Stored data entries
━━━
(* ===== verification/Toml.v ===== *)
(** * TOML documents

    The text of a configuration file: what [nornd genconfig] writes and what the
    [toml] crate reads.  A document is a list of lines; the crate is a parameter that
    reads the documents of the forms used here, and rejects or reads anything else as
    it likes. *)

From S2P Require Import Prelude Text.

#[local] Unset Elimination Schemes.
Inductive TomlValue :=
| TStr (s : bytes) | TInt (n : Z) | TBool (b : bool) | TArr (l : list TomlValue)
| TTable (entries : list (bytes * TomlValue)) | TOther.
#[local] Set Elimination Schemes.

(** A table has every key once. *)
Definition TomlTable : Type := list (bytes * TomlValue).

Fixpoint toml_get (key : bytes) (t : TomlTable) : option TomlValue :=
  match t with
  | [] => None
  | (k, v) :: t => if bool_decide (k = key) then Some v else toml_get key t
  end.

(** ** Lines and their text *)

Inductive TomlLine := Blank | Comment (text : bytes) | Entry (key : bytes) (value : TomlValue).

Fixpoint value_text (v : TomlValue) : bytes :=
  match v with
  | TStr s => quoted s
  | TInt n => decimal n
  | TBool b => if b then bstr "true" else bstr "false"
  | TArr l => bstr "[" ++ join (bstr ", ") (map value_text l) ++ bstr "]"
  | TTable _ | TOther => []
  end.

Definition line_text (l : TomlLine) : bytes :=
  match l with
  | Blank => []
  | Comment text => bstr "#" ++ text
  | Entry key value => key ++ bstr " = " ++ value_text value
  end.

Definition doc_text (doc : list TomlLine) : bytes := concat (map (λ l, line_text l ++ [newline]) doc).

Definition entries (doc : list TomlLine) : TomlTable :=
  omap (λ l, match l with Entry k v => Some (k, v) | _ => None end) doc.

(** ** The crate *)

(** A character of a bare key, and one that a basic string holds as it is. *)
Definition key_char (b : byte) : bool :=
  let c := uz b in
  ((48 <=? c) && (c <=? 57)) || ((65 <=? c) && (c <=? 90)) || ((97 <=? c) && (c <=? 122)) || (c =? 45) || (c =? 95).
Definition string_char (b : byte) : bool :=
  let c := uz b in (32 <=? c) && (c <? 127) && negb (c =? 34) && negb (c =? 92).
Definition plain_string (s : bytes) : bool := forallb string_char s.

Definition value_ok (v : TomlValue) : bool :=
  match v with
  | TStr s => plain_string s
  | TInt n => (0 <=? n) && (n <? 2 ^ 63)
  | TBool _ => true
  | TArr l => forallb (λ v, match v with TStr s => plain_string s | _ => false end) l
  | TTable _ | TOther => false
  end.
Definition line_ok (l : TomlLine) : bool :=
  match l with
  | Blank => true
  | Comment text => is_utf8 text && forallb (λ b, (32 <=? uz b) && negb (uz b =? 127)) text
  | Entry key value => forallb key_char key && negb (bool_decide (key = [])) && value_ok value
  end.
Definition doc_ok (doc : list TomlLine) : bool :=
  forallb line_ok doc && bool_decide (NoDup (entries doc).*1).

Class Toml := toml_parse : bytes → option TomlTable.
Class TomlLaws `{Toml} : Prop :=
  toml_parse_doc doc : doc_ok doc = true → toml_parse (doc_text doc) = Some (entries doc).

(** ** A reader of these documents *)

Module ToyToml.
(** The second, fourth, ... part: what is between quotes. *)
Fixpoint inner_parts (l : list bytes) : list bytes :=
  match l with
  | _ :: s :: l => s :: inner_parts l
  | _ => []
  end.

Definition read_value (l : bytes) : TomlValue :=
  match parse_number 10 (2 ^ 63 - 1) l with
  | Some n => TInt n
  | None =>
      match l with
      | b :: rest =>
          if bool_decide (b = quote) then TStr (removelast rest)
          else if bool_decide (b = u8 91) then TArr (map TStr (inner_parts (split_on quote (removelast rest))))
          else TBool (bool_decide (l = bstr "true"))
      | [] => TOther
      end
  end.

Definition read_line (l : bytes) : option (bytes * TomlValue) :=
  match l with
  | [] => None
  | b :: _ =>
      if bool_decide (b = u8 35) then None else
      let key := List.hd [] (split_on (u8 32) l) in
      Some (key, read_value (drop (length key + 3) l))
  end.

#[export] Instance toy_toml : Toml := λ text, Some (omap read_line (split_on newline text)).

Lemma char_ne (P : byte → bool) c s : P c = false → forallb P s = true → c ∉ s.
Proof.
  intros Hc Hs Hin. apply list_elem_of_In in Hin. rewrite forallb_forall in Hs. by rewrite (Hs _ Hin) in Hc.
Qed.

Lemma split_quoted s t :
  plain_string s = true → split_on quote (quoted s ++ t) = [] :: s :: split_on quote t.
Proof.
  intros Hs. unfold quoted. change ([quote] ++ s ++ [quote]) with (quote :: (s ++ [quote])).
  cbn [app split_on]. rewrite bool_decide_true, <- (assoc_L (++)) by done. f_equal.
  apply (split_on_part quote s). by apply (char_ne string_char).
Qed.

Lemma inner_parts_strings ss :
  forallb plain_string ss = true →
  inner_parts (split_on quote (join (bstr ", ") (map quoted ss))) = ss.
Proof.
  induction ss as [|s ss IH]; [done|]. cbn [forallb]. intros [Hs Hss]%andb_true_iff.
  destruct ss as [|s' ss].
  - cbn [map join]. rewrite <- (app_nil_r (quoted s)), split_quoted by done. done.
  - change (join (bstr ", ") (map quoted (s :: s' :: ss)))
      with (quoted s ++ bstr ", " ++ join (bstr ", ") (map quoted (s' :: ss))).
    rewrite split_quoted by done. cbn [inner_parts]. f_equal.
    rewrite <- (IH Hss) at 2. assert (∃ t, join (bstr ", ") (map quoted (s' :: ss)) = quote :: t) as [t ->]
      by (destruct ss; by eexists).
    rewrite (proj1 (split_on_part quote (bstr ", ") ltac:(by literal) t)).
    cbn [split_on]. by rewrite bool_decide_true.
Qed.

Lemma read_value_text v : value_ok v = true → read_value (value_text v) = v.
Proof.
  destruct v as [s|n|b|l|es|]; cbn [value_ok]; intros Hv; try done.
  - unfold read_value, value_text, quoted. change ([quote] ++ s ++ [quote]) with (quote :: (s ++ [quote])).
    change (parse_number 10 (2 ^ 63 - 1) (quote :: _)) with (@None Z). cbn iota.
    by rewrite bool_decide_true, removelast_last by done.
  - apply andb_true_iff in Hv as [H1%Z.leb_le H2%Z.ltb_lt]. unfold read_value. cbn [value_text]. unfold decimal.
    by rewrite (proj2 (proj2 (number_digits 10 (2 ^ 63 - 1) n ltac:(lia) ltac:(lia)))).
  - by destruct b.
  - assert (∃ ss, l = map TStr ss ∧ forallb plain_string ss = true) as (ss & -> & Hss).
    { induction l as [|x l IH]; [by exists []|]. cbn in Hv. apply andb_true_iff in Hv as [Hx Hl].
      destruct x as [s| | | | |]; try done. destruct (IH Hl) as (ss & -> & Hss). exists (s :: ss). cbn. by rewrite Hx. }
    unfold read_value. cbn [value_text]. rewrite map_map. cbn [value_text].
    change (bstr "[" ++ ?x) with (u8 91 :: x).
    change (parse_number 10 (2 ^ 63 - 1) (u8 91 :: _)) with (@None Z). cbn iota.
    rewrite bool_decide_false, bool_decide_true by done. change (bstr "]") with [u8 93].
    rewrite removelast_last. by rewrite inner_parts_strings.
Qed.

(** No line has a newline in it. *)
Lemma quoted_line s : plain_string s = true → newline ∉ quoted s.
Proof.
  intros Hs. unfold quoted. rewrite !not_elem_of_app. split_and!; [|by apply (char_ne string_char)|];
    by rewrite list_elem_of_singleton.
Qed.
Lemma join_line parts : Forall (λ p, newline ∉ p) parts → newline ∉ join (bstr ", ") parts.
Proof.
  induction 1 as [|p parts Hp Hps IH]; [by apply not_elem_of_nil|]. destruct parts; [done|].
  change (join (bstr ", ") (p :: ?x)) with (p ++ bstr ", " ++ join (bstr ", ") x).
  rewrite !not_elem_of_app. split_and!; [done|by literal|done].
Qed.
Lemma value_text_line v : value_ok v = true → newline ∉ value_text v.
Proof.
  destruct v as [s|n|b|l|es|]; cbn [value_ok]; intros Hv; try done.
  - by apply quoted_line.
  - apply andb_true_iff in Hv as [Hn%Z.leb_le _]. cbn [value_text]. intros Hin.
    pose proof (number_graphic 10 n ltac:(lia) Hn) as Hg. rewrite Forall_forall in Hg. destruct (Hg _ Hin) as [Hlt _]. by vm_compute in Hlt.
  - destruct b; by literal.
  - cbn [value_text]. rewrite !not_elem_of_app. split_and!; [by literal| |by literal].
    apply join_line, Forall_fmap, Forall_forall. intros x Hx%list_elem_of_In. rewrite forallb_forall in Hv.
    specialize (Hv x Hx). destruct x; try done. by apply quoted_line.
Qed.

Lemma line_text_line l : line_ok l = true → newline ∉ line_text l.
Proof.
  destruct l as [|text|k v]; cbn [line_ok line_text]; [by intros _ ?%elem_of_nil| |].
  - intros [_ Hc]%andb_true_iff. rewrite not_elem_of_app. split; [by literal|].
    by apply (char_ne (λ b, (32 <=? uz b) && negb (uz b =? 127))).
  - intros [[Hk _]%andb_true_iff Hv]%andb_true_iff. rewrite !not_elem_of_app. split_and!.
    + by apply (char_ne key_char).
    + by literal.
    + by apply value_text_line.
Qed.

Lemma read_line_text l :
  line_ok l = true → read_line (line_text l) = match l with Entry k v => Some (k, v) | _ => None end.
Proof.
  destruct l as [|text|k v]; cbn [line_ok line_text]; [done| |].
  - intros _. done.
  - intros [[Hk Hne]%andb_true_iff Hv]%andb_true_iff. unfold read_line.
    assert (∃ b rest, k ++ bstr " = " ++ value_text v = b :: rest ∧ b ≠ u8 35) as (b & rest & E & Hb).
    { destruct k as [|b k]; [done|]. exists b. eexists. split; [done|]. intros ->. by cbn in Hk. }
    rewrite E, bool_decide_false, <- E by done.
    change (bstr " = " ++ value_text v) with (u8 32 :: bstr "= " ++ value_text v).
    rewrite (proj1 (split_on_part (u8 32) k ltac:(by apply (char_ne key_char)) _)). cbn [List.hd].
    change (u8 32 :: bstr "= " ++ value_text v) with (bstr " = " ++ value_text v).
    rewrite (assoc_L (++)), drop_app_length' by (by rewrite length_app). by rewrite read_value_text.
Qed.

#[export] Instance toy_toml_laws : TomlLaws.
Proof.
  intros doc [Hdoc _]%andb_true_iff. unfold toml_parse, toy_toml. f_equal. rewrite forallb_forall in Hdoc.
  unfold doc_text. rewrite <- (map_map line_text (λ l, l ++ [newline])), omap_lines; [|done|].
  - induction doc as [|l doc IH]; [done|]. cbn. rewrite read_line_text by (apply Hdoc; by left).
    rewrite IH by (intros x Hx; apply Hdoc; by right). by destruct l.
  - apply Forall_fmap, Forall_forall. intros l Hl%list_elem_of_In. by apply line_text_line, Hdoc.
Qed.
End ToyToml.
━━━
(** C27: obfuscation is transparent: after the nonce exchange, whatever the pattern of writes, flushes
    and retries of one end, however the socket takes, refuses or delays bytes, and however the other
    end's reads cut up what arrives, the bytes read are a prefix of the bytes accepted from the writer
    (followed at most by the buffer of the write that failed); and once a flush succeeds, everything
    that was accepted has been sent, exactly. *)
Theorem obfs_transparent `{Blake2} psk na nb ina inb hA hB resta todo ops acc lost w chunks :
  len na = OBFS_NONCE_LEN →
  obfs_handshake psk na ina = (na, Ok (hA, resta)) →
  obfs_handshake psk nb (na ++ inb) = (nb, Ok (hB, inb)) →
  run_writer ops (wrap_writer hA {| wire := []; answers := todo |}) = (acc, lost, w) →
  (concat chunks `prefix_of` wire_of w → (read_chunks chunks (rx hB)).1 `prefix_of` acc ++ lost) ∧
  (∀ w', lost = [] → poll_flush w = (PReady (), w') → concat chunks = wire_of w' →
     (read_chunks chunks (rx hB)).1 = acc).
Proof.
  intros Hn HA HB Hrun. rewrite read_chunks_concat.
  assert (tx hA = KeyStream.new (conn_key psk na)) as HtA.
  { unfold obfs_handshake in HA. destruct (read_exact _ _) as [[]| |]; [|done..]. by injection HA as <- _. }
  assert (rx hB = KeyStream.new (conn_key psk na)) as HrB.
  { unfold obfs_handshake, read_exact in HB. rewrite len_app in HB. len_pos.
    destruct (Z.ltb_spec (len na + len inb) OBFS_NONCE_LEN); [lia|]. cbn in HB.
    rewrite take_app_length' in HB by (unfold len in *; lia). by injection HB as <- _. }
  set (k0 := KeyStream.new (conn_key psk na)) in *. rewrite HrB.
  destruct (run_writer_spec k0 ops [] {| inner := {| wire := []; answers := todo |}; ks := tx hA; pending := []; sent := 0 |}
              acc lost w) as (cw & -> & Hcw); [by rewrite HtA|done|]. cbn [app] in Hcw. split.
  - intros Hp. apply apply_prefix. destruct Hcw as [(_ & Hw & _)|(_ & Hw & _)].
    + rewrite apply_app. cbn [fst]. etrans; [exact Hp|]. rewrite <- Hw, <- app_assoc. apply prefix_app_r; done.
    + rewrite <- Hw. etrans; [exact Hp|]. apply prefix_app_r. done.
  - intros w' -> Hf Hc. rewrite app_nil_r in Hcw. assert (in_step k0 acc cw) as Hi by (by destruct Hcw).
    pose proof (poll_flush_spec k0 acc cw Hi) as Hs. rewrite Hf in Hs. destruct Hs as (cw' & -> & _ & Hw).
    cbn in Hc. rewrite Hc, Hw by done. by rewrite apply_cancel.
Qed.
━━━
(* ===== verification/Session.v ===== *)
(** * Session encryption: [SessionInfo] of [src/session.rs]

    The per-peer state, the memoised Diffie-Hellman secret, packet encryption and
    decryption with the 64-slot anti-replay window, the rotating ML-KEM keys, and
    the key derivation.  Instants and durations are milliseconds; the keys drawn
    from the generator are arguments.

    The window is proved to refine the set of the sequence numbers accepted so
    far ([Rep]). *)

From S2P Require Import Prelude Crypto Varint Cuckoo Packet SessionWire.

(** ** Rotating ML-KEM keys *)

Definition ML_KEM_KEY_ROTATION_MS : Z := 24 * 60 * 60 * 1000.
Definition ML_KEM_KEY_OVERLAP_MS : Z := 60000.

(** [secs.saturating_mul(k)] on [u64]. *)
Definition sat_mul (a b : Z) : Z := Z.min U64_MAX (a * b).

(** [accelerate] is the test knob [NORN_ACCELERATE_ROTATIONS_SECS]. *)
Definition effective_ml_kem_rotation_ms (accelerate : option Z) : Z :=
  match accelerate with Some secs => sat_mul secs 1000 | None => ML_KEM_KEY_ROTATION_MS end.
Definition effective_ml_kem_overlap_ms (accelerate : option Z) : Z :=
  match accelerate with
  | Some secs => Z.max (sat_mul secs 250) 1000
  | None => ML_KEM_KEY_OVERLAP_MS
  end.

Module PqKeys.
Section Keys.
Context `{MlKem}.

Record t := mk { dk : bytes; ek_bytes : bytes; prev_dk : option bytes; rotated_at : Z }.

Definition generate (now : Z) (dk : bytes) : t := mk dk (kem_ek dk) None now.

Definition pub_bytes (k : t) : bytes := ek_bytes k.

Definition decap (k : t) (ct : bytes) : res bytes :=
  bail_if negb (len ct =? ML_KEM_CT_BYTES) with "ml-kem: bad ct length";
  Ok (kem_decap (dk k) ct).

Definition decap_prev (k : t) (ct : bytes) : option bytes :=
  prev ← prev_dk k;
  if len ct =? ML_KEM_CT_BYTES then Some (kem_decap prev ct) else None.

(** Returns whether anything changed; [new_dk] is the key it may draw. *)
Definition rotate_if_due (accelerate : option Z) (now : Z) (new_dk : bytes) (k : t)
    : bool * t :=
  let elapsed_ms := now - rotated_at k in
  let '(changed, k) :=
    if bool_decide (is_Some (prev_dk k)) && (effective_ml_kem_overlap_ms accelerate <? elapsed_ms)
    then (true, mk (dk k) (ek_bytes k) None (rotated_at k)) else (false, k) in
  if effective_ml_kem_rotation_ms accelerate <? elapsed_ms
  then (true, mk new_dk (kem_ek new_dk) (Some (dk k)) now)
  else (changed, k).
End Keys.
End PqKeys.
━━━
Reprint exactly the lines above that start at the one with "Definition effective_ml_kem_overlap_ms (accelerate" and end at the one with "if bool_decide (is_Some", keeping both and adding none.

Definition effective_ml_kem_overlap_ms (accelerate : option Z) : Z :=
  match accelerate with
  | Some secs => Z.max (sat_mul secs 250) 1000
  | None => ML_KEM_KEY_OVERLAP_MS
  end.

Module PqKeys.
Section Keys.
Context `{MlKem}.

Record t := mk { dk : bytes; ek_bytes : bytes; prev_dk : option bytes; rotated_at : Z }.

Definition generate (now : Z) (dk : bytes) : t := mk dk (kem_ek dk) None now.

Definition pub_bytes (k : t) : bytes := ek_bytes k.

Definition decap (k : t) (ct : bytes) : res bytes :=
  bail_if negb (len ct =? ML_KEM_CT_BYTES) with "ml-kem: bad ct length";
  Ok (kem_decap (dk k) ct).

Definition decap_prev (k : t) (ct : bytes) : option bytes :=
  prev ← prev_dk k;
  if len ct =? ML_KEM_CT_BYTES then Some (kem_decap prev ct) else None.

(** Returns whether anything changed; [new_dk] is the key it may draw. *)
Definition rotate_if_due (accelerate : option Z) (now : Z) (new_dk : bytes) (k : t)
    : bool * t :=
  let elapsed_ms := now - rotated_at k in
  let '(changed, k) :=
    if bool_decide (is_Some (prev_dk k)) && (effective_ml_kem_overlap_ms accelerate <? elapsed_ms)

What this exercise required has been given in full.